_Exercise directions_
In the lines below, the string "simpl" may appear; say how many lines hold it and give nothing more.

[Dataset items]
○ ○ ○ ○ ○

(** [stress_worktype_rel] on a table whose stress levels and work types
    are labels (or missing), with at least one row that has both.  The
    three column labels it assigns fit three columns only: with fewer or
    more than three distinct work types it raises ValueError, whatever the
    stress levels are.  With exactly three it returns a table when each of
    Low, Medium and High has a labelled row, and otherwise raises a
    KeyError for a level without one. *)
Theorem stress_worktype_rel_raises (df : frame) (keys vals : list (option string)) :
  stress_labels df "work_type" keys vals →
  labelled_pairs keys vals ≠ [] →
  (length (unique (labelled_pairs keys vals).*2) ≠ 3%nat →
     stress_worktype_rel df = Err ValueError) ∧
  (length (unique (labelled_pairs keys vals).*2) = 3%nat →
     (absent_levels (labelled_pairs keys vals) = [] →
        ∃ out, stress_worktype_rel df = Ok out) ∧
     (∀ l, l ∈ absent_levels (labelled_pairs keys vals) →
        ∃ l', stress_worktype_rel df = Err (KeyError l') ∧
              l' ∈ absent_levels (labelled_pairs keys vals))).
Proof.
  intros Hlab _. rewrite (stress_worktype_rel_unfold df keys vals Hlab).
  pose proof (length_inner_level keys vals) as Hlen.
  unfold set_columns.
  assert (Hbody : length (body (unstack (groupby_apply keys vals value_counts_pct))) =
                  length (unique (labelled_pairs keys vals).*2)).
  { unfold unstack. cbn [body]. by rewrite length_fmap. }
  rewrite Hbody. cbn [length]. split.
  - intros Hne. by rewrite decide_False by congruence.
  - intros H3. rewrite decide_True by congruence. rewrite Ok_bind.
    apply (crosstab_tail_pivot keys vals), numeric_frame_zip, unstack_numeric.
Qed.

Lemma stress_two_types_sample_labels :
  stress_labels stress_two_types_sample "work_type"
    (labels_of stress_two_types_sample "stress_level")
    (labels_of stress_two_types_sample "work_type").
Proof. eexists _, _. repeat split; reflexivity. Defined.

Lemma stress_worktype_rel_raises_witness :
  (length (unique (labelled_pairs (labels_of stress_two_types_sample "stress_level")
                     (labels_of stress_two_types_sample "work_type")).*2) ≠ 3%nat →
     stress_worktype_rel stress_two_types_sample = Err ValueError) ∧
  (length (unique (labelled_pairs (labels_of stress_two_types_sample "stress_level")
                     (labels_of stress_two_types_sample "work_type")).*2) = 3%nat →
     (absent_levels (labelled_pairs (labels_of stress_two_types_sample "stress_level")
                       (labels_of stress_two_types_sample "work_type")) = [] →
        ∃ out, stress_worktype_rel stress_two_types_sample = Ok out) ∧
     (∀ l, l ∈ absent_levels
                 (labelled_pairs (labels_of stress_two_types_sample "stress_level")
                    (labels_of stress_two_types_sample "work_type")) →
        ∃ l', stress_worktype_rel stress_two_types_sample = Err (KeyError l') ∧
              l' ∈ absent_levels
                     (labelled_pairs (labels_of stress_two_types_sample "stress_level")
                        (labels_of stress_two_types_sample "work_type")))).
Proof.
  apply (stress_worktype_rel_raises stress_two_types_sample).
  - exact stress_two_types_sample_labels.
  - discriminate.
Defined.

(** The two ways of raising, on sample tables. *)
Example stress_worktype_rel_two_types :
  stress_worktype_rel stress_two_types_sample = Err ValueError.
Proof. reflexivity. Qed.

Example stress_worktype_rel_no_medium :
  stress_worktype_rel stress_no_medium_sample = Err (KeyError "Medium").
Proof. reflexivity. Qed.

(** ** From the cleaner to the cross-tabulation by role *)

Lemma stress_jobrole_rel_labels (df : frame) (t : table) :
  stress_jobrole_rel df = Ok t → ∃ keys vals, stress_labels df "job_role" keys vals.
Proof.
  unfold stress_jobrole_rel.
  intros (a & Ha & (b & Hb & (keys & Hk & (vals & Hv & _)%bind_Ok)%bind_Ok)%bind_Ok)
    %bind_Ok.
  by exists keys, vals, a, b.
Qed.

Lemma labelled_pairs_snd (keys vals : list (option string)) (v : string) :
  v ∈ (labelled_pairs keys vals).*2 → Some v ∈ vals.
Proof.
  unfold labelled_pairs.
  intros ((k & v') & -> & ((ok & ov) & Hin & H)%list_elem_of_omap)%list_elem_of_fmap.
  simpl in *. destruct ok as [k'|]; [|done]. destruct ov as [v''|]; [|done].
  injection H as -> ->.
  apply list_elem_of_lookup_1 in Hin as [i Hi].
  apply lookup_zip_with_Some in Hi as (a & b & [= <- <-] & _ & Hb).
  by eapply list_elem_of_lookup_2.
Qed.

Lemma traverse_label_of_elem (cs : list cell) (ls : list (option string)) (v : string) :
  traverse label_of cs = Ok ls → Some v ∈ ls → CStr v ∈ cs.
Proof.
  revert ls. induction cs as [|c cs IH]; intros ls; simpl.
  - intros [= <-]. by intros ?%elem_of_nil.
  - intros (l & Hl & (ls' & Hls & [= <-])%bind_Ok)%bind_Ok [<-|Hin]%elem_of_cons.
    + destruct c as [[]|]; inversion Hl. by left.
    + right. by eapply IH.
Qed.

(** The script hands the table the cleaner returns to
    [stress_jobrole_rel].  That table has tech roles only, so in the
    cross-tabulation every column other than Total is one of the three
    columns the function rounds, and every percentage shown has two
    decimals. *)
Theorem cleaned_roles_are_rounded (h h' : heap) (df2 cleaned : ref)
    (f out : frame) (t : table) :
  h !! df2 = Some f →
  df_mentalhealth_cleaning df2 h = (Ok cleaned, h') →
  h' !! cleaned = Some out →
  stress_jobrole_rel out = Ok t →
  (∀ role, role ∈ columns (body t) → role = "Total" ∨ role ∈ job_roles) ∧
  (∀ role i c, role ≠ "Total" → cell_at (body t) role i = Some c →
     ∃ x, c = CNum (num_round2 x)).
Proof.
  intros Hf Hrun Hout Ht.
  pose proof (df_mentalhealth_cleaning_run h df2 f Hf) as Hspec.
  destruct (with_buckets f) as [f3|e] eqn:Hf3;
    [|destruct Hspec as [? Hspec]; congruence].
  destruct (pruned f3) as [f5|e] eqn:Hf5;
    [|destruct Hspec as [? Hspec]; congruence].
  destruct (tech_only f5) as [f6|e] eqn:Hf6;
    [|destruct Hspec as [? Hspec]; congruence].
  rewrite Hrun in Hspec. injection Hspec as -> ->.
  rewrite lookup_app_r in Hout by (by rewrite length_insert; lia).
  rewrite length_insert, Nat.sub_succ_l, Nat.sub_diag in Hout by done.
  injection Hout as <-.
  unfold tech_only in Hf6. apply bind_Ok in Hf6 as (jr & Hjr & [= <-]).
  destruct (stress_jobrole_rel_labels _ t Ht) as (keys & vals & Hlab).
  assert (Hroles : ∀ role, role ∈ (labelled_pairs keys vals).*2 → role ∈ job_roles).
  { intros role Hrole%labelled_pairs_snd.
    destruct Hlab as (a & b & _ & Hb & _ & Hv).
    rewrite getitem_boolean_index, Hjr in Hb. injection Hb as <-.
    apply (traverse_label_of_elem _ _ role Hv) in Hrole.
    cbn [kept values] in Hrole. rewrite select_isin in Hrole.
    apply list_elem_of_filter in Hrole as [Htech _]. simpl in Htech.
    apply bool_decide_eq_true in Htech. unfold tech_roles in Htech.
    unfold job_roles. rewrite !elem_of_cons in *. tauto. }
  destruct (stress_jobrole_rel_Ok _ keys vals t Hlab Ht) as [_ ->].
  destruct (inner_level_spec keys vals) as [_ Hlevel].
  cbn [body].
  assert (Hcols : ∀ role,
    role ∈ columns
      ((λ l, (l, plain ((λ k, CNum (share (labelled_pairs keys vals) k l))
                          <$> row_order)))
         <$> inner_level (groupby_apply keys vals value_counts_pct)) ↔
    role ∈ (labelled_pairs keys vals).*2).
  { intros role. unfold columns. rewrite <-list_fmap_compose.
    rewrite (list_fmap_ext _ id (inner_level _)) by done.
    by rewrite list_fmap_id, Hlevel. }
  split.
  - intros role. rewrite columns_rounded, columns_setitem, Hcols.
    intros [?|?]; auto.
  - intros role i c Hne. unfold cell_at.
    rewrite getitem_rounded, getitem_setitem_ne by done.
    destruct (getitem _ role) as [col|e] eqn:Hcol; [|done].
    cbn [fmap result_fmap].
    assert (Hin : role ∈ job_roles).
    { apply Hroles, Hcols. by eapply getitem_columns. }
    rewrite bool_decide_true by done. cbn [values plain].
    rewrite getitem_tabulate in Hcol by (apply Hlevel, Hcols; by eapply getitem_columns).
    injection Hcol as <-. cbn [values plain].
    destruct i as [|[|[|i]]]; cbn; [intros [= <-]; by eexists..|done].
Qed.

Lemma cleaned_roles_are_rounded_witness :
  (∀ role, role ∈ columns (body mental_health_pipeline_roles) →
           role = "Total" ∨ role ∈ job_roles) ∧
  (∀ role i c, role ≠ "Total" →
     cell_at (body mental_health_pipeline_roles) role i = Some c →
     ∃ x, c = CNum (num_round2 x)).
Proof.
  apply (cleaned_roles_are_rounded [mental_health_pipeline_sample]
           mental_health_pipeline_store_after 0 2 mental_health_pipeline_sample
           mental_health_pipeline_cleaned mental_health_pipeline_roles).
  - reflexivity.
  - vm_compute. reflexivity.
  - reflexivity.
  - vm_compute. reflexivity.
Defined.

(** ** What the relabelled columns hold *)

Lemma located_column (keys vals : list (option string)) (l : string) (i1 i2 i3 : nat) :
  let s := groupby_apply keys vals value_counts_pct in
  index (unstack s) !! i1 = Some "Low" → index (unstack s) !! i2 = Some "Medium" →
  index (unstack s) !! i3 = Some "High" →
  omap (λ i, ((λ p : string * list (string * num),
                 CNum (default NaN (assoc l p.2)))
                <$> filter (λ p, p.2 ≠ []) (pieces s)) !! i) [i1; i2; i3] =
    (λ k, CNum (share (labelled_pairs keys vals) k l)) <$> row_order.
Proof.
  cbv zeta.
  intros (p1 & H1 & Hp1 & _ & E1)%unstack_row (p2 & H2 & Hp2 & _ & E2)%unstack_row
    (p3 & H3 & Hp3 & _ & E3)%unstack_row.
  cbn [omap list_omap].
  rewrite !list_lookup_fmap, H1, H2, H3. cbn [fmap option_fmap option_map].
  unfold row_order. rewrite !fmap_cons, fmap_nil.
  fold (pivot_cell l p1). fold (pivot_cell l p2). fold (pivot_cell l p3).
  rewrite (pivot_cell_share keys vals p1 l Hp1), (pivot_cell_share keys vals p2 l Hp2),
    (pivot_cell_share keys vals p3 l Hp3), E1, E2, E3. done.
Qed.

○ ○ ○ ○ ○

_Response to the task_
3